OK, so last year you could time the engine with the original 389 balancer and the 11-bolt timing cover. So why can't you do this now?

If it ran fine with this combo last year and all you did was a rebuild with the listed parts, then I am suspicious as to whether or not the cam may be off. Did you use a degree wheel to set-up your cam? Did you use a crank gear with a single position sprocket or multi-position sprocket? 

Here is a quick diagram from Edelbrock and a little basic info if you don't alredy have some. Edelbrock 389-455 Brochure (Page 3 of 4)

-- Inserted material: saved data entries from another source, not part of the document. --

Set Default Goal Selector "!".

(** ** Exceptions and the error monad *)

(** The [ValueError]s of the parser differ only by their message; the
    constructor arguments are exactly the values interpolated into it. *)
Inductive exn : Type :=
| IndexError
    (* list index out of range *)
| InvalidLiteral (shown : string)
    (* ValueError of int(): invalid literal for int() with base 10: <shown>,
       where <shown> is the repr of the argument cut to 200 characters *)
| TooManyDigits (limit : nat) (digits : nat)
    (* ValueError of int(): exceeds the limit (<limit> digits) for integer
       string conversion: value has <digits> digits *)
| NotSquare (n : nat) (cols : nat).
    (* ValueError of parse_matrix: expected <n>x<n>, got <cols> columns *)

Definition outcome (A : Type) : Type := (exn + A)%type.

Abbreviation Ok := (@inr exn _).
Abbreviation Raise := (@inl exn _).

Definition bind {A B} (c : outcome A) (k : A -> outcome B) : outcome B :=
  match c with
  | inr a => k a
  | inl e => inl e
  end.

Declare Scope py_scope.
Delimit Scope py_scope with py.
Notation "x <- c ;; k" := (bind c (fun x => k))
  (at level 61, c at next level, right associativity) : py_scope.
Notation "' pat <- c ;; k" := (bind c (fun x => match x with pat => k end))
  (at level 61, pat pattern, c at next level, right associativity) : py_scope.

Local Open Scope Z_scope.
Local Open Scope py_scope.

Fixpoint mapM {A B} (f : A -> outcome B) (l : list A) : outcome (list B) :=
  match l with
  | [] => Ok []
  | a :: l' => b <- f a ;; bs <- mapM f l' ;; Ok (b :: bs)
  end.

(** Case analysis that keeps the equation (for termination proofs). *)
Definition inspect {B : Type} (b : B) : {b' : B | b = b'} :=
  exist _ b eq_refl.

(** ** Python built-ins *)

Module Py.

(** [l[i]]: a negative index counts from the end; anything outside
    [-len(l) .. len(l)-1] raises [IndexError]. *)
Definition index {A} (l : list A) (i : Z) : outcome A :=
  let len := Z.of_nat (length l) in
  let k := if i <? 0 then i + len else i in
  if (k <? 0) || (len <=? k) then Raise IndexError
  else match nth_error l (Z.to_nat k) with
       | Some a => Ok a
       | None => Raise IndexError
       end.

(** [range(start, stop)] *)
Definition range (start stop : Z) : list Z :=
  map (fun k => start + Z.of_nat k) (seq 0 (Z.to_nat (stop - start))).

(** [range(start, stop, -1)] *)
Definition range_down (start stop : Z) : list Z :=
  map (fun k => start - Z.of_nat k) (seq 0 (Z.to_nat (start - stop))).

(** [c.isspace()] on code points below 256: TAB..CR, FS..US, SPACE,
    NEL and NBSP. *)
Definition isspace (c : ascii) : bool :=
  let n := N_of_ascii c in
  ((9 <=? n) && (n <=? 13) || (28 <=? n) && (n <=? 32)
   || (n =? 133) || (n =? 160))%N.

Fixpoint mem (c : ascii) (chars : string) : bool :=
  match chars with
  | EmptyString => false
  | String c' chars' => (c =? c')%char || mem c chars'
  end.

Fixpoint lstrip_by (drop : ascii -> bool) (s : string) : string :=
  match s with
  | EmptyString => EmptyString
  | String c s' => if drop c then lstrip_by drop s' else s
  end.

Fixpoint rstrip_by (drop : ascii -> bool) (s : string) : string :=
  match s with
  | EmptyString => EmptyString
  | String c s' =>
      match rstrip_by drop s' with
      | EmptyString => if drop c then EmptyString else String c EmptyString
      | kept => String c kept
      end
  end.

(** [s.strip()] *)
Definition strip (s : string) : string :=
  rstrip_by isspace (lstrip_by isspace s).

(** [s.strip(chars)] *)
Definition strip_chars (chars s : string) : string :=
  rstrip_by (fun c => mem c chars) (lstrip_by (fun c => mem c chars) s).

(** [s.split(sep)] for a one-character separator: never an empty list. *)
Fixpoint split (sep : ascii) (s : string) : list string :=
  match s with
  | EmptyString => [EmptyString]
  | String c s' =>
      if (c =? sep)%char then EmptyString :: split sep s'
      else match split sep s' with
           | field :: fields => String c field :: fields
           | [] => [String c EmptyString]
           end
  end.

(** [s.startswith(p)] *)
Definition startswith (p s : string) : bool := String.prefix p s.

(** [c in s] for a one-character [c] *)
Definition contains (c : ascii) (s : string) : bool := mem c s.

(** The truth value of a string: [if s:] *)
Definition truthy (s : string) : bool :=
  match s with
  | EmptyString => false
  | String _ _ => true
  end.

Definition isdigit (c : ascii) : bool :=
  let n := N_of_ascii c in ((48 <=? n) && (n <=? 57))%N.

Definition digit_value (c : ascii) : Z := Z.of_N (N_of_ascii c) - 48.

(** The run of digits at the head of a decimal literal, in which single
    underscores may separate digits: its value, its number of digits and
    what follows it; [None] when two underscores meet or the run ends in
    one. *)
Fixpoint scan_digits (s : string) (after_underscore : bool) (acc : Z)
  (count : nat) : option (Z * nat * string) :=
  match s with
  | EmptyString => if after_underscore then None else Some (acc, count, s)
  | String c s' =>
      if isdigit c then
        scan_digits s' false (10 * acc + digit_value c) (S count)
      else if (c =? "_")%char then
             if after_underscore then None else scan_digits s' true acc count
           else if after_underscore then None else Some (acc, count, s)
  end.

(** [c.isprintable()] on code points 128..255. *)
Definition isprintable_high (c : ascii) : bool :=
  let n := N_of_ascii c in ((161 <=? n) && negb (n =? 173))%N.

Definition hex_digit (n : N) : ascii :=
  ascii_of_N (if (n <? 10)%N then 48 + n else 87 + n).

(** One character of [repr(s)] between the quotes. *)
Definition repr_char (quote c : ascii) : string :=
  let n := N_of_ascii c in
  if (c =? quote)%char || (c =? "\")%char then String "\" (String c EmptyString)
  else if (n =? 9)%N then "\t"
  else if (n =? 10)%N then "\n"
  else if (n =? 13)%N then "\r"
  else if (n <? 32)%N || (n =? 127)%N
          || (128 <=? n)%N && negb (isprintable_high c)
       then String "\" (String "x" (String (hex_digit (n / 16))
                                    (String (hex_digit (n mod 16)) EmptyString)))
  else String c EmptyString.

Fixpoint repr_chars (quote : ascii) (s : string) : string :=
  match s with
  | EmptyString => String quote EmptyString
  | String c s' => repr_char quote c ++ repr_chars quote s'
  end.

(** [repr(s)]: in single quotes, unless [s] holds a single quote and no
    double quote. *)
Definition repr (s : string) : string :=
  let quote : ascii :=
    if mem "'" s && negb (mem "034" s) then "034"%char else "'"%char in
  String quote (repr_chars quote s).

(** What the [%.200R] of the invalid-literal message shows of [s]. *)
Definition shown (s : string) : string := substring 0 200 (repr s).

(** The default limit on the digits of a decimal literal; the program
    does not change it. *)
Definition max_str_digits : nat := 4300.

(** [int(s)]: surrounding whitespace, an optional sign, then the digits.
    A run of more than [max_str_digits] digits is refused before what
    follows it is looked at. *)
Definition int (s : string) : outcome Z :=
  let '(sign, body) :=
    match strip s with
    | String "+" body => (1, body)
    | String "-" body => (-1, body)
    | body => (1, body)
    end in
  match body with
  | String c _ =>
      if isdigit c then
        match scan_digits body false 0 0 with
        | Some (v, count, rest) =>
            if (max_str_digits <? count)%nat
            then Raise (TooManyDigits max_str_digits count)
            else match rest with
                 | EmptyString => Ok (sign * v)
                 | String _ _ => Raise (InvalidLiteral (shown s))
                 end
        | None => Raise (InvalidLiteral (shown s))
        end
      else Raise (InvalidLiteral (shown s))
  | EmptyString => Raise (InvalidLiteral (shown s))
  end.

(** The literal without its sign. *)
Definition unsigned (s : string) : string :=
  match s with
  | String "+" body => body
  | String "-" body => body
  | body => body
  end.

(** The number of digits in the leading run of digits and underscores. *)
Fixpoint digit_run (s : string) : nat :=
  match s with
  | EmptyString => O
  | String c s' =>
      if isdigit c then S (digit_run s')
      else if (c =? "_")%char then digit_run s' else O
  end.

(** The number of digits that [int(s)] holds against the limit. *)
Definition digit_count (s : string) : nat := digit_run (unsigned (strip s)).

End Py.

(** ** SpiralTraverser.traverse *)

(** The local variables of [traverse] that the [while] loop updates. *)
Record state (A : Type) : Type := mkState {
  top : Z; bottom : Z; left : Z; right : Z; result : list A
}.
Arguments mkState {A}.
Arguments top {A}.
Arguments bottom {A}.
Arguments left {A}.
Arguments right {A}.
Arguments result {A}.

Section Spiral.

Context {A : Type}.

(** [read i j] is the expression [matrix[i][j]]. *)
Variable read : Z -> Z -> outcome A.

(** [for k in idx: result.append(f(k))] *)
Fixpoint for_append (f : Z -> outcome A) (idx : list Z) (acc : list A)
  : outcome (list A) :=
  match idx with
  | [] => Ok acc
  | k :: idx' => v <- f k ;; for_append f idx' (acc ++ [v])
  end.

(** [top <= bottom and left <= right] *)
Definition loop_cond (s : state A) : bool :=
  (top s <=? bottom s) && (left s <=? right s).

(** One pass through the body of the [while] loop. *)
Definition loop_body (s : state A) : outcome (state A) :=
  let '(mkState top bottom left right result) := s in
  (* down the left edge *)
  result <- for_append (fun i => read i left)
                       (Py.range top (bottom + 1)) result ;;
  let left := left + 1 in
  (* right along the bottom row *)
  result <- for_append (fun j => read bottom j)
                       (Py.range left (right + 1)) result ;;
  let bottom := bottom - 1 in
  (* up the right edge *)
  '(result, right) <-
    (if left <=? right then
       result <- for_append (fun i => read i right)
                            (Py.range_down bottom (top - 1)) result ;;
       Ok (result, right - 1)
     else Ok (result, right)) ;;
  (* left along the top row *)
  '(result, top) <-
    (if top <=? bottom then
       result <- for_append (fun j => read top j)
                            (Py.range_down right (left - 1)) result ;;
       Ok (result, top + 1)
     else Ok (result, top)) ;;
  Ok (mkState top bottom left right result).

(** The loop runs while [top <= bottom]; every pass lowers [bottom] by one
    and never lowers [top]. *)
Definition loop_measure (s : state A) : nat :=
  Z.to_nat (bottom s - top s + 1).

(** [while top <= bottom and left <= right: ...] followed by
    [return result] *)
Equations? spiral_loop (s : state A) : outcome (list A)
  by wf (loop_measure s) lt :=
  spiral_loop s with inspect (loop_cond s) := {
    | exist _ false _ => Ok (result s)
    | exist _ true Hc with inspect (loop_body s) := {
        | exist _ (inl e) _ => Raise e
        | exist _ (inr s') Hb => spiral_loop s' } }.
Proof.
  unfold loop_cond in Hc. apply andb_prop in Hc as [Hc _].
  apply Z.leb_le in Hc. unfold loop_measure.
  enough (bottom s' = bottom s - 1 /\ top s <= top s') by lia.
  clear Hc spiral_loop. revert Hb.
  destruct s as [t b l r acc]; unfold loop_body; simpl.
  destruct (for_append _ _ acc) as [e|acc1]; simpl; [discriminate|].
  destruct (for_append _ _ acc1) as [e|acc2]; simpl; [discriminate|].
  destruct (l + 1 <=? r); simpl.
  - destruct (for_append _ _ acc2) as [e|acc3]; simpl; [discriminate|].
    destruct (t <=? b - 1); simpl.
    + destruct (for_append _ _ acc3) as [e|acc4]; simpl; [discriminate|].
      intros [= <-]; simpl; lia.
    + intros [= <-]; simpl; lia.
  - destruct (t <=? b - 1); simpl.
    + destruct (for_append _ _ acc2) as [e|acc4]; simpl; [discriminate|].
      intros [= <-]; simpl; lia.
    + intros [= <-]; simpl; lia.
Qed.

Your situation could be a number of things. Distributor timing off, the distributor itself may be bad, cam timing off, carb may be too lean for the new cam, collapsed radiator hose, bad thermostat, etc.. You might want to consider one of the infrared temperature sensors and check the assorted problem areas - radiator, hoses, heads, water pump, etc. to see if the temps are even of if a hot spot shows up. This may narrow it down if it is a cooling system problem or something else, ie timing. Shop General Tools & Instruments The Heat Seeker 8:1 Professional Infrared Thermometer at Lowes.com

Also, did you drop your compression when building the engine? What heads? What pistons? What compression do you now have? More technical info on your build might be of help as it could be something with the parts used in the build.:thumbsup:


----------



## BearGFR (Aug 25, 2008)

Sorry for not reading your initial post closer - I completely missed where you said you'd already clearanced the divider plate.

Things have causes, they're just not always obvious. I'd say it's time to start at square one and double check what you think you already know. Me, I'd begin by verifying the timing marks on the balancer to ensure that it's not lying when they indicate TDC. I've personally seen brand new SFI-rated balancers and brand new timing covers "lie" by as much as 6 degrees. It's possible to verify the marks without pulling the heads if you have the proper tools and you're very careful.

Bear


----------